How to Ping & Pinpoint a Cell Phone
With Global Positioning System technology, it's possible to determine the location of a cell phone by pinging it and triangulating the location. The reasons to ping a phone are many and varied. You may want to verify your child's location, keep track of your spouse or find your own missing cell phone. Regardless of the reason, however, performing the actual pinging and pinpointing a cell phone's location takes a bit of outside help and may be illegal if you don't go through the proper channels.
Acquire the phone's number. If you wish to find out where a cell phone is located by pinging it, you first need to know the number assigned to it. This can be found out by asking the person. Or, if it's your phone, you can call your service provider and ask for the number associated with your phone (if you don't already know it).
Ask the cellular phone service provider to pinpoint your phone. Because phones automatically ping when they are turned on and when they make calls, you don't have to initiate any type of ping and can simply ask to have them located.
Supply any information or get consent from the owner of the cell phone and acquire the cell phone's location. If you can't get the consent or the correct information, move on to the next step.

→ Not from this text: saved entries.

(** * AnnonChat: the realtime session plane, embedded and verified

    A shallow embedding of the server side of the chat service:
    - [server/profanityFilter.ts]: the pattern tables, [checkProfanity],
      [filterContent], [getSpamScore], [isSpam];
    - [server/storage.ts]: the in-memory waiting queue and active chats, the
      message log and the rate-limit table of [DatabaseStorage];
    - [server/routes.ts]: [sanitizeMessage], [sendToUser], [matchUsers],
      [handleDisconnect], the WebSocket connection and message handlers,
      and the HTTP routes of bans and appeals with the storage functions
      they call;
    - [shared/schema.ts]: the event vocabulary, [messageSchema],
      [banIpSchema] and [banAppealFormSchema];
    - [client/src/lib/socket.ts]: the [SocketManager] of the browser, with
      the page's WebSockets as its surroundings; a callback is opaque and
      does not call back into the manager.

    Conventions of the embedding.
    - A JavaScript string is the list of its UTF-16 code units ([list N]).
      Session ids, room ids and addresses are opaque keys ([string]).
    - Module-level mutable objects (the [connectedUsers] map, the storage
      singleton, the [RegExp] objects of the pattern tables with their
      [lastIndex]) are fields of one explicit [Server] state. A session
      object is reached through its entry of [connectedUsers] only, so a
      write to [user] or [partner] is a write to that entry.
    - Each event handler runs to completion as one step: the awaits of a
      handler do not interleave with other handlers.
    - [Date.now()] and [randomUUID()] are inputs of a step; one step reads
      one instant.
    - The database answers as the code expects it to: a statement does not
      fail, an update reports the rows it changed, a select without order
      returns rows in insertion order. The tables of bans, sessions,
      messages and rate limits are lists of rows; the statistics tables
      are left out. Where the driver does not report the rows changed
      ([rowCount] undefined), the code takes the other branch of
      [incrementRateLimit] (it inserts on every call) and of
      [DELETE /api/admin/bans/:id] (it answers 404 after the delete); the
      statements on the limiter are made within one window, whose first
      row is the one [checkRateLimit] reads, and no statement is about
      the status of that reply.
    - In the runs of [Run.step] the socket of a registered session is
      open until its close event is handled; the code sends through
      [sendToUser], which drops a frame when the socket is not open. A
      statement about a frame to a session takes the state of its socket
      as it finds it ([Notions.sentIfOpen]), or names it in a hypothesis,
      or is about the sender of the frame being handled.
    - Of an HTTP request the model takes the fields the route reads: a
      body field that is absent or not a string is [None]; an id is the
      number [parseInt] returned, [None] for NaN; the pattern of zod's
      [email()] is a parameter.
    - Every outbound frame, rate-limiter call and log append is recorded,
      in program order, in the list of effects a handler returns. *)

From Stdlib Require Import ZArith NArith Ascii String List Bool Lia Sorted.
From stdpp Require Import gmap strings list fin_maps.
Inductive lobby_event : Type :=
| TimeoutFires                 (* the [setTimeout] of line 208 *)
| IntervalFires                (* a tick of the [setInterval] of line 213 *)
| CallbackEnds (r : reading).  (* a run of the callback reaches its end *)

(** The state when the executor of [new Promise] returns: both armed. *)
Definition waitAtLobby : Lobby :=
  {| waitTimeout := true; waitInterval := true; joined := None;
     started := 0; inFlight := 0 |}.

Definition lobby_step (ev : lobby_event) (l : Lobby) : option Lobby :=
  match ev with
  | TimeoutFires =>
      if waitTimeout l
      then Some {| waitTimeout := false;            (* it has fired *)
                   waitInterval := false;           (* line 209 *)
                   joined := resolveMe false (joined l);  (* line 210 *)
                   started := started l; inFlight := inFlight l |}
      else None
  | IntervalFires =>
      if waitInterval l
      then Some {| waitTimeout := waitTimeout l; waitInterval := true;
                   joined := joined l;
                   started := S (started l); inFlight := S (inFlight l) |}
      else None
  | CallbackEnds r =>
      match inFlight l with
      | O => None
      | S k =>
          if reportsReady r
          then Some {| waitTimeout := false;        (* line 249 *)
                       waitInterval := false;       (* line 248 *)
                       joined := resolveMe true (joined l);  (* line 250 *)
                       started := started l; inFlight := k |}
          else Some {| waitTimeout := waitTimeout l; waitInterval := waitInterval l;
                       joined := joined l;
                       started := started l; inFlight := k |}
      end
  end.

Fixpoint lobby_run (evs : list lobby_event) (l : Lobby) : option Lobby :=
  match evs with
  | [] => Some l
  | ev :: evs' =>
      match lobby_step ev l with
      | Some l' => lobby_run evs' l'
      | None => None
      end
  end.

(** The first event of a schedule that settles the promise, and what it
    settles it with: the timeout, or a run of the callback that reports
    ready. *)
Fixpoint firstResolution (evs : list lobby_event) : option bool :=
  match evs with
  | [] => None
  | TimeoutFires :: _ => Some false
  | IntervalFires :: evs' => firstResolution evs'
  | CallbackEnds r :: evs' =>
      if reportsReady r then Some true else firstResolution evs'
  end.

(** Both timers armed while the promise is pending, none once it has
    settled. *)
Definition timersMatch (l : Lobby) : Prop :=
  match joined l with
  | None => waitTimeout l = true /\ waitInterval l = true
  | Some _ => waitTimeout l = false /\ waitInterval l = false
  end.

#[global] Instance timersMatch_dec (l : Lobby) : Decision (timersMatch l).
Proof. unfold timersMatch. destruct (joined l); apply _. Defined.

(** *** [dismissDeviceNotifications], lines 398-439 *)

(** What [await iframe.getByLabel('close').all()] gave one run of the
    callback: an exception (swallowed at line 429), or the buttons. *)
Inductive buttons : Type :=
| ButtonsThrew
| ButtonsFound (howMany : nat).

(** The handles, the [void] promise ([dismissed = true] once resolved),
    and the flag [foundAny] shared by the runs of the callback. *)
Record Notify : Type := mkNotify {
  notifyTimeout : bool;
  notifyInterval : bool;
  dismissed : bool;
  foundAny : bool;
  n_started : nat;
  n_inFlight : nat
}.

Inductive notify_event : Type :=
| NTimeoutFires                  (* the [setTimeout] of line 407 *)
| NIntervalFires                 (* a tick of the [setInterval] of line 412 *)
| NButtonsRead (b : buttons).    (* line 414 settles in one run *)

Definition notifyPromise : Notify :=
  {| notifyTimeout := true; notifyInterval := true; dismissed := false;
     foundAny := false; n_started := 0; n_inFlight := 0 |}.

Determine if the cell phone has a GPS tracking chip. All U.S.-manufactured cell phones made after 2005 have a GPS tracking device. This became standard due to the events of 9/11.
Find a GPS tracking service. There are many online that require payment to use, such as AccuTracking, and some are free, like BuddyWay.
Install the software that came from the tracking service's website onto the phone or phones you wish to trace.
Log in to the website of your tracking service and get the coordinates for the phone. Some sites offer more statistics, such as recent locations, the amount of battery power and the current route if the cell phone is moving.